Landscape complexity and functional groups moderate the effect of diversified farming on biodiversity: A global meta-analysis  

Sánchez et al., 2022.

Homogenisation and intensification of agricultural ecosystems are among the most important threats to biodiversity, linked to declines in pollinators, soil biota and ecosystem functioning. Diversification has been proposed as a way to restore ecosystem functioning in agricultural landscapes. To manage agricultural land for multiple ecosystem functions, evidence is needed of the effect of diversification on functionally distinct taxa. We contribute to closing this knowledge gap through a global meta-analysis of 161 peer-reviewed articles addressing the abundance and richness of six distinct functional groups: autotrophs, decomposers, natural enemies, pests, pollinators, and other.

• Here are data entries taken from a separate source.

Lemma update_frame_witness :
  Server.putEssay 1 (Spec.setText "hi") Spec.oneEssay
  = (Server.failure 500 "Failed to update essay", Spec.oneEssay)
  /\ Server.putEssay 2 (Spec.setStatus "draft") Spec.oneEssay
     = (Server.failure 404 "Essay not found", Spec.oneEssay).
Proof.
  split.
  - destruct (update_frame 1 (Spec.setText "hi") Spec.oneEssay) as (_ & _ & _ & H & _).
    apply H. vm_compute. reflexivity.
  - destruct (update_frame 2 (Spec.setStatus "draft") Spec.oneEssay) as (_ & _ & _ & _ & H).
    apply H; vm_compute; reflexivity.
Defined.

(** ** Invariants of the stored documents *)

Section StoredDocuments.

Import Model Server Queries.

Local Open Scope Q_scope.

Variable random : nat -> Q.

(** A property of documents that every new document has and every update
    keeps holds of all documents of all reachable servers. *)
Lemma reachable_all (P : Essay -> Prop) :
  (forall (body : EvaluateBody) (text : string) (k : nat),
     ev_text body = Some text -> Spec.accepted text ->
     P (newEssay body text (fst (Engine.evaluateEssayAI random text k)))) ->
  (forall (body : UpdateBody) (e : Essay),
     validateUpdate (updateDataOf body) = true ->
     P e -> P (applyUpdate (updateDataOf body) e)) ->
  forall w : World, reachable random w ->
    map_Forall (fun _ e => P e) (essays w).
Proof.
  intros Hnew Hupd w [rs ->]. induction rs as [|r rs IH] using rev_ind.
  - apply map_Forall_empty.
  - unfold run in *. rewrite foldl_app. simpl.
    set (w := foldl (fun w r => snd (handle random r w)) initial rs) in *.
    destruct r as [body|id body|id]; simpl.
    + destruct (postEvaluate_cases random body w) as [[-> _]|(text & Ht & Hacc & H)];
        [exact IH|].
      cbv zeta in H. destruct H as [(_ & _ & ->)|(_ & _ & ->)]; [|exact IH].
      apply map_Forall_insert_2; [|exact IH]. now apply Hnew.
    + intros id' e' He'. rewrite putEssay_lookup in He'.
      destruct (validateUpdate (updateDataOf body)) eqn:Hv; simpl in He';
        [|exact (IH id' e' He')].
      case_bool_decide; [|exact (IH id' e' He')].
      destruct (essays w !! id') as [e|] eqn:He; [|discriminate].
      simpl in He'. inversion He'; subst e'.
      apply Hupd; [exact Hv | exact (IH id' e He)].
    + unfold deleteEssay, findByIdAndDelete.
      destruct (essays w !! id); simpl; [|exact IH].
      now apply map_Forall_delete.
Qed.

Lemma countsAgree_newEssay (body : EvaluateBody) (text : string) (k : nat) :
  Facts.countsAgree (newEssay body text (fst (Engine.evaluateEssayAI random text k))).
Proof. split; reflexivity. Qed.

Lemma countsAgree_applyUpdate (body : UpdateBody) (e : Essay) :
  Facts.countsAgree e -> Facts.countsAgree (applyUpdate (updateDataOf body) e).
Proof.
  intros [Hw Hc]. unfold Facts.countsAgree, applyUpdate, updateDataOf.
  cbn [text wordCount charCount set_text set_wordCount set_charCount].
  destruct (up_text body) as [t|]; [|split; assumption].
  destruct (truthy (Some t)); simpl; split; first [assumption | reflexivity].
Qed.

(** X15. In every reachable server the stored counts agree with the
    stored text: wordCount is the number of whitespace-delimited tokens of
    the trimmed text and charCount is its length; the text has at least 10
    characters and the level is 'undergrad' or 'mba'. *)
Theorem stored_counts_agree (w : World) (id : positive) (e : Essay) :
  reachable random w -> essays w !! id = Some e ->
  wordCount e = Engine.wordCountOf (text e)
  /\ charCount e = Str.len (text e)
  /\ (10 <= charCount e)%Z
  /\ (level e = "undergrad"%string \/ level e = "mba"%string).
Proof.
  intros Hreach He.
  assert (Hc : Facts.countsAgree e).
  { apply (reachable_all Facts.countsAgree) with (w := w) (i := id); try assumption.
    - intros body t k _ _. apply countsAgree_newEssay.
    - intros body e0 _. apply countsAgree_applyUpdate. }
  destruct Hc as [Hwc Hcc].
  destruct (reachable_wellFormed random w Hreach id e He) as [_ Hv].
  unfold validate in Hv. rewrite !andb_true_iff in Hv. destruct Hv as [[Ht Hl] _].
  split; [exact Hwc|]. split; [exact Hcc|]. split.
  - rewrite Hcc. unfold validText in Ht. lia.
  - apply bool_decide_eq_true in Hl. unfold levelEnum in Hl.
    rewrite !elem_of_cons in Hl. destruct Hl as [Hl|[Hl|Hl]]; auto.
    now apply elem_of_nil in Hl.
Qed.

Lemma scoresBounded_newEssay (body : EvaluateBody) (text : string) (k : nat) :
  Facts.scoresBounded (newEssay body text (fst (Engine.evaluateEssayAI random text k))).
Proof.
  eexists. split; [reflexivity|].
  cbn [overallScore breakdown castResults].
  rewrite eval_overallScore, eval_breakdown.
  split; [apply round_tenth_range, clampedScore_range|].
  cbn [Engine.grammar Engine.structure Engine.coherence Engine.vocabulary
       Engine.arguments].
  repeat split; apply min_le_l.
Qed.

(** X16. In every reachable server each stored assessment has an overall
    score within [50, 98] and breakdown values of at most 100, whatever
    the random source returned. *)
Theorem stored_scores_bounded (w : World) (id : positive) (e : Essay) :
  reachable random w -> essays w !! id = Some e ->
  exists r : Results,
    results e = Some r
    /\ (50 <= overallScore r /\ overallScore r <= 98)
    /\ (Engine.grammar (breakdown r) <= 100
        /\ Engine.structure (breakdown r) <= 100
        /\ Engine.coherence (breakdown r) <= 100
        /\ Engine.vocabulary (breakdown r) <= 100
        /\ Engine.arguments (breakdown r) <= 100).
Proof.
  intros Hreach He.
  apply (reachable_all Facts.scoresBounded) with (w := w) (i := id); try assumption.
  - intros body t k _ _. apply scoresBounded_newEssay.
  - intros body e0 _ H. exact H.
Qed.

End StoredDocuments.

Lemma stored_counts_agree_witness :
  Model.wordCount Spec.sampleEssay = Engine.wordCountOf (Model.text Spec.sampleEssay)
  /\ Model.charCount Spec.sampleEssay = Str.len (Model.text Spec.sampleEssay)
  /\ 10 <= Model.charCount Spec.sampleEssay
  /\ (Model.level Spec.sampleEssay = "undergrad"%string
      \/ Model.level Spec.sampleEssay = "mba"%string).
Proof.
  apply (stored_counts_agree Spec.half Spec.oneEssay 1 Spec.sampleEssay).
  - exists [Server.Evaluate Spec.evaluateSample]. reflexivity.
  - vm_compute. reflexivity.
Defined.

We found diversified farming systems increased overall species richness by 26% on average, relative to simplified farming systems. However, the effect of diversified farming on the overall mean abundance was weak. Our study shows diversified farming systems enhanced the abundance and richness of beneficial species while reducing the abundance of pests (e.g., weeds, herbivores), thus providing benefits for both agricultural production and biodiversity. The positive effect of diversified farming systems on the overall mean species richness was stronger in farms in more simplified landscapes, i.e., those that are further from natural and semi-natural habitats or have a lower proportion of seminatural vegetation in a 1 km radius. Pollinator’s abundance and richness were highest in diversified farming plots located far away from natural and semi-natural habitats. In contrast, proximity to these natural and semi-natural habitats (<250 m) increased the positive effect of diversified farming systems on natural enemies’ abundance, while reducing the number of pests. Our results add to the body of evidence calling for the repurposing of policies, regulations, and international agendas to promote, support and incentivize the adoption of diversified farming practices for supporting biodiversity. Spatial planning of diversification schemes should consider the landscape context of farms to ensure the greatest benefit of intervention.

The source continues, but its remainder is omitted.